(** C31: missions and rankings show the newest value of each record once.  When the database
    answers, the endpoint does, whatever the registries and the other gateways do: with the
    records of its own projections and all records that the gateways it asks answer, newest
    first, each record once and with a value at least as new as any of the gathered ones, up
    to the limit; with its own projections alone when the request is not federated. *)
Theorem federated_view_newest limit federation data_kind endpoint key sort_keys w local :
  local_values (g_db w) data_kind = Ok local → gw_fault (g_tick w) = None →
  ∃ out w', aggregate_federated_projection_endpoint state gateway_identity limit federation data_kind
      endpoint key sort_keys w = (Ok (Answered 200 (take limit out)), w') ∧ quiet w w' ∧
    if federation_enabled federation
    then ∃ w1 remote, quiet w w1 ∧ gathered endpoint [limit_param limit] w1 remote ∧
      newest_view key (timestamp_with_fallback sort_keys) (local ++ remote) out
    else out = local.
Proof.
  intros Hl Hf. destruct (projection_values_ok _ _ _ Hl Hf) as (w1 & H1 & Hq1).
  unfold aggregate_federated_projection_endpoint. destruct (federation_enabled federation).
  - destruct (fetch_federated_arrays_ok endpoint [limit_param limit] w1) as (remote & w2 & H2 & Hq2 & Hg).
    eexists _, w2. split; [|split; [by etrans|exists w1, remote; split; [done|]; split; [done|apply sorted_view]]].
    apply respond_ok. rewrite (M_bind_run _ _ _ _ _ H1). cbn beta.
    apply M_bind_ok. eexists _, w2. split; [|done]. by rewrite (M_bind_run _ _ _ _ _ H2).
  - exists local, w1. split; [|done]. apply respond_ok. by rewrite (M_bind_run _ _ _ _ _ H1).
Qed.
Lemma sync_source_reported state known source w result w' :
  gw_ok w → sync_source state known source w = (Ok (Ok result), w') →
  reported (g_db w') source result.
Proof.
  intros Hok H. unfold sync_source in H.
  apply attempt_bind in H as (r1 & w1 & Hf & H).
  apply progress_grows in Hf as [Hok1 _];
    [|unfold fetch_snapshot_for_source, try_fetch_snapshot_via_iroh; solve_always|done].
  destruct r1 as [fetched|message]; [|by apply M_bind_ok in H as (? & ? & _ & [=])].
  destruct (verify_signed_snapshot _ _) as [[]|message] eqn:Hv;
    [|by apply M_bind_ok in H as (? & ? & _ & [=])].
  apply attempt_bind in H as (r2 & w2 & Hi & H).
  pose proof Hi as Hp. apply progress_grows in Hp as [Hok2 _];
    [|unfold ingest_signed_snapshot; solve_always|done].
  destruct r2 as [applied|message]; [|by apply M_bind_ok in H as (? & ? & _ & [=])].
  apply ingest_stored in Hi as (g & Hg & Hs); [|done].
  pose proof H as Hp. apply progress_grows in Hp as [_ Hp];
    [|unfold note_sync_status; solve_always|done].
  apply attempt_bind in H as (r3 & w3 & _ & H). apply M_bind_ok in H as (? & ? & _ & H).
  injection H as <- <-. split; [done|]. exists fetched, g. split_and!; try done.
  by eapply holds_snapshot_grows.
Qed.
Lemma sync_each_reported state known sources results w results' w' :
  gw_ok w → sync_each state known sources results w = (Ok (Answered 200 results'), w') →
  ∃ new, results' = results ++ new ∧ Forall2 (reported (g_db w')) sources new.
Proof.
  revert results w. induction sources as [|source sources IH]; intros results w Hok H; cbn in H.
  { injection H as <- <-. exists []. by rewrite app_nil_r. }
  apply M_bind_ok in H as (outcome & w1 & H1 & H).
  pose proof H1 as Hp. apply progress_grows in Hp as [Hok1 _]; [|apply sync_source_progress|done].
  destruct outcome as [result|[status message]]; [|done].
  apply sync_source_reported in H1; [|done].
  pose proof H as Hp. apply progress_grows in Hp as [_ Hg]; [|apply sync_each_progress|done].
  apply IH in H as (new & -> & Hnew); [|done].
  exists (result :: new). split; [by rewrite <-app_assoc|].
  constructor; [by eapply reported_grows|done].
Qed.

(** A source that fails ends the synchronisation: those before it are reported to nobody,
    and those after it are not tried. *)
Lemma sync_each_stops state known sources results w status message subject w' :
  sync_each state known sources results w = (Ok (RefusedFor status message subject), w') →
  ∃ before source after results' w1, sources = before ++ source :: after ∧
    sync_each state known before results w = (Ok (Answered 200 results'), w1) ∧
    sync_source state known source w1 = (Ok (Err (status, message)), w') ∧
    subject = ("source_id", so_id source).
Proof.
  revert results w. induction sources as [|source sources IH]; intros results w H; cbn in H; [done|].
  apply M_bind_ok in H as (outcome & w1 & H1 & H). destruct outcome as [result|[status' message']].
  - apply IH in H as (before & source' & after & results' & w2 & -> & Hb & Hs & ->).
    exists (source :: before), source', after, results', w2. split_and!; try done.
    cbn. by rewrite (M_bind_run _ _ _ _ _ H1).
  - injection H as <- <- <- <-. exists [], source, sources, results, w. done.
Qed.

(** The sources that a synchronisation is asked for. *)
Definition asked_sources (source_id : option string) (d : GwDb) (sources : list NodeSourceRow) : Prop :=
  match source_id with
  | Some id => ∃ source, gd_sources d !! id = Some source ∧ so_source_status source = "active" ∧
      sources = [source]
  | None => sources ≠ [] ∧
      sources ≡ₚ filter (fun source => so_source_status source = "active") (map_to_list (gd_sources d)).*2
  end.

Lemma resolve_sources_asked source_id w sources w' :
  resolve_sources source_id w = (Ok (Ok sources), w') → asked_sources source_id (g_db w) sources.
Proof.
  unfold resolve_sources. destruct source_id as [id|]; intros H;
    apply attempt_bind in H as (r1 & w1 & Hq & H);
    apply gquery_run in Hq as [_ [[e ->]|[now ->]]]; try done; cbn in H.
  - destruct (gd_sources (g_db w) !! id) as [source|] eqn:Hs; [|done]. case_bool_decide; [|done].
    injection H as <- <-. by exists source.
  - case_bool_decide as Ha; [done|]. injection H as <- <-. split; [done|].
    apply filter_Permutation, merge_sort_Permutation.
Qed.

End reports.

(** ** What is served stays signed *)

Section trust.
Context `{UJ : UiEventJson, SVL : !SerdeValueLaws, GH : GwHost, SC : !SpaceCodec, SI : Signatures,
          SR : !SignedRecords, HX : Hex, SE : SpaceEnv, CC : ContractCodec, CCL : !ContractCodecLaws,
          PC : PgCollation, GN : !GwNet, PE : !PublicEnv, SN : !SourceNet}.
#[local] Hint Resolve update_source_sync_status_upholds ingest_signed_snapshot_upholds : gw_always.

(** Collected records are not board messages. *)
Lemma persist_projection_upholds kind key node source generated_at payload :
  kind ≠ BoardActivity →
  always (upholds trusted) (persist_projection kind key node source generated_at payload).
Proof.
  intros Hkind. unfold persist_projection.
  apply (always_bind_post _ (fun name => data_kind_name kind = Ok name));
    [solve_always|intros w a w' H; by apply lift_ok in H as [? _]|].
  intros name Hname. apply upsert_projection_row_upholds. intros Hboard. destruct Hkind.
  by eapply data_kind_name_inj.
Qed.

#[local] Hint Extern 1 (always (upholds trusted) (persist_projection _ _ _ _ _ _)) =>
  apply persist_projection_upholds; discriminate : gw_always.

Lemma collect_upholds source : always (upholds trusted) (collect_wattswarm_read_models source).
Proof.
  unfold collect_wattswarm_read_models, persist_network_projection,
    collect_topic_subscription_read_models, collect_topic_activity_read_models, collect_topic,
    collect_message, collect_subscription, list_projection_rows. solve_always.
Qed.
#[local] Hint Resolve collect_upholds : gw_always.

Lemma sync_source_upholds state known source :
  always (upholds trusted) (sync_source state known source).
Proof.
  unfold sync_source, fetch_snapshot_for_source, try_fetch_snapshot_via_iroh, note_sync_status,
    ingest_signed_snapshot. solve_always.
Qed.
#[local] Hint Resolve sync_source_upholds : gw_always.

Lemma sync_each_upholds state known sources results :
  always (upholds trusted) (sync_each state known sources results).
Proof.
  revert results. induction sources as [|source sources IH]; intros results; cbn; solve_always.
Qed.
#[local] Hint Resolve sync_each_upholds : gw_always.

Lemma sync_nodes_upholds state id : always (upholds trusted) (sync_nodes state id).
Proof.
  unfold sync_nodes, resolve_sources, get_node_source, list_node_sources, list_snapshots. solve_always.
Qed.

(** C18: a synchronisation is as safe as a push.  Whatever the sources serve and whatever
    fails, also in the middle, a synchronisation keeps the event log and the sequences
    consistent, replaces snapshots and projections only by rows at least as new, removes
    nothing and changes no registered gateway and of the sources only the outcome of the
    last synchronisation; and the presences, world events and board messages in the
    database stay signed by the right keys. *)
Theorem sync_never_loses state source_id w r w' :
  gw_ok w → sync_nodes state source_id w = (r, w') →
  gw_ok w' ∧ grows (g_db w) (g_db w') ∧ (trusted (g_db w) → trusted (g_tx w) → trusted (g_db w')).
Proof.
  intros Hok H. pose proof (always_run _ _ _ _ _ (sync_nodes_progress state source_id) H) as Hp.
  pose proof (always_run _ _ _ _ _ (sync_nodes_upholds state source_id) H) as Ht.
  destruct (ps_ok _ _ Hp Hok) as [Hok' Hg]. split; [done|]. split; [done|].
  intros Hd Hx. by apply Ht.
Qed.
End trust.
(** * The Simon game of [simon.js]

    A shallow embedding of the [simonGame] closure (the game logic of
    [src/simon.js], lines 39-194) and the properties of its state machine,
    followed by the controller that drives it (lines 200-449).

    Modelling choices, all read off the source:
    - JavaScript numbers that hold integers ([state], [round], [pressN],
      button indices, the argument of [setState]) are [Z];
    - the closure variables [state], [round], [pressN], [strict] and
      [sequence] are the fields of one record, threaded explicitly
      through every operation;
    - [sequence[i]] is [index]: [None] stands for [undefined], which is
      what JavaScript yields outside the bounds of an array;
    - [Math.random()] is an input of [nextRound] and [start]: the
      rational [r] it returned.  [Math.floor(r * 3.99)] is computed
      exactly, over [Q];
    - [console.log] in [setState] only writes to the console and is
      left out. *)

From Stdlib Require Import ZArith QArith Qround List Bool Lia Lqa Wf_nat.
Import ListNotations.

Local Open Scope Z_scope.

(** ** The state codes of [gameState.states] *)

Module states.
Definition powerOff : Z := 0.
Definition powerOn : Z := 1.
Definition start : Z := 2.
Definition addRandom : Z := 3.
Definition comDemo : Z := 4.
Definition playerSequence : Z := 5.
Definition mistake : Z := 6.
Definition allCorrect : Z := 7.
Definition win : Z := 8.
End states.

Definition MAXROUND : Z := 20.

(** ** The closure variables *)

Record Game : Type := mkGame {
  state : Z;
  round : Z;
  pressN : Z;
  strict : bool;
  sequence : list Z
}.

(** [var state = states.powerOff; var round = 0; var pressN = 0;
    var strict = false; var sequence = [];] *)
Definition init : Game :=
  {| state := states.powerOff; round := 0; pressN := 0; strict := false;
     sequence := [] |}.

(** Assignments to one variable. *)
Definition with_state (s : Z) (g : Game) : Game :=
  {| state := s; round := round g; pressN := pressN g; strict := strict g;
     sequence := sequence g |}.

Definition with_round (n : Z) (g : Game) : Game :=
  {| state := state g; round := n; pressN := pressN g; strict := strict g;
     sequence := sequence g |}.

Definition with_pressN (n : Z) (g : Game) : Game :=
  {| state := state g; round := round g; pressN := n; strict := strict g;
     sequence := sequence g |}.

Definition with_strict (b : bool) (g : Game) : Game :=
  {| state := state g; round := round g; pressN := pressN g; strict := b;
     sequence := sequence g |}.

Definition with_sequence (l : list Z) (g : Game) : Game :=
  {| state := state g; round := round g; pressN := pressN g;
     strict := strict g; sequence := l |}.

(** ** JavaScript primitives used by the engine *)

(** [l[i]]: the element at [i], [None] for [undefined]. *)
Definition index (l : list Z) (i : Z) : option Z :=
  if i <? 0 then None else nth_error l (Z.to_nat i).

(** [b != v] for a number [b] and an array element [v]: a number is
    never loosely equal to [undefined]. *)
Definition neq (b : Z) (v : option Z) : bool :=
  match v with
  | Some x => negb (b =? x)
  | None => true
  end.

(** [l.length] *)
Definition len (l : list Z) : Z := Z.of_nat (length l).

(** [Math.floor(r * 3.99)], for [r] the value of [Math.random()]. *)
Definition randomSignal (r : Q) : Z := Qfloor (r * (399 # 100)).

--------------------

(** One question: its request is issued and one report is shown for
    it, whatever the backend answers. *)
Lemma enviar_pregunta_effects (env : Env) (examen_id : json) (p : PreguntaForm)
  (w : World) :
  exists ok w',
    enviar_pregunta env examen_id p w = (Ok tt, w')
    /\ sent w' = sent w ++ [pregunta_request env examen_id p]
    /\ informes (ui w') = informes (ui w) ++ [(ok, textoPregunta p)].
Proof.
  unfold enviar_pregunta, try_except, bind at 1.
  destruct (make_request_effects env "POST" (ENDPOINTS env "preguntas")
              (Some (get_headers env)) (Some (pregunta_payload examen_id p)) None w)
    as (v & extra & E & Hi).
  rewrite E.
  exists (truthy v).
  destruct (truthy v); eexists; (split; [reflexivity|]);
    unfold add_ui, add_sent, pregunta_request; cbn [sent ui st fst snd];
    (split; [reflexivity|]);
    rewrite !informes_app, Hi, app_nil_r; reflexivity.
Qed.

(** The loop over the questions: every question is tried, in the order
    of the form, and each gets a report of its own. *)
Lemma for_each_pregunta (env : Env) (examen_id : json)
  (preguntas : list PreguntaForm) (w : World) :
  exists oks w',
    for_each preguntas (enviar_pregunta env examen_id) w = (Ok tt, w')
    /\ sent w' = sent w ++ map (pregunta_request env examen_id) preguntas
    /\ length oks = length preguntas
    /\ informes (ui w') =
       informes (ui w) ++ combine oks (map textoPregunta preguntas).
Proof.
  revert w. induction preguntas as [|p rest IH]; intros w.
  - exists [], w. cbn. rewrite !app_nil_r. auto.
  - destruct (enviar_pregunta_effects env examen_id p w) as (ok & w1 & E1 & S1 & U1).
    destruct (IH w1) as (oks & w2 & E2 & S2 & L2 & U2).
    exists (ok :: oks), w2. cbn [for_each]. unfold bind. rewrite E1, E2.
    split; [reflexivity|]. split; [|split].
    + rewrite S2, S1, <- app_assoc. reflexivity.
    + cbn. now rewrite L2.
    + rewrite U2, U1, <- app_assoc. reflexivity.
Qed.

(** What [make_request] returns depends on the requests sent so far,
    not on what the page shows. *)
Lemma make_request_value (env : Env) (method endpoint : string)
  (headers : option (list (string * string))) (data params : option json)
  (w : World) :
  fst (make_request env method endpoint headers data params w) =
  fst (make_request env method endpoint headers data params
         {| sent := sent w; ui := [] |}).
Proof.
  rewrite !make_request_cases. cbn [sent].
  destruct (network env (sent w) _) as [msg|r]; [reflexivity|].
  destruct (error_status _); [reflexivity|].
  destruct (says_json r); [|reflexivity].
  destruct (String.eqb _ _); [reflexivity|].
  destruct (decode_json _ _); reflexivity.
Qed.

--------------------

▸ **What to produce**
Only the lines above from the one with "env examen_id) preguntas" through the one with "destruct (IH w1)" should be duplicated, character for character.

▸ **Result**
    /\ sent w' = sent w ++ map (pregunta_request env examen_id) preguntas
    /\ length oks = length preguntas
    /\ informes (ui w') =
       informes (ui w) ++ combine oks (map textoPregunta preguntas).
Proof.
  revert w. induction preguntas as [|p rest IH]; intros w.
  - exists [], w. cbn. rewrite !app_nil_r. auto.
  - destruct (enviar_pregunta_effects env examen_id p w) as (ok & w1 & E1 & S1 & U1).
    destruct (IH w1) as (oks & w2 & E2 & S2 & L2 & U2).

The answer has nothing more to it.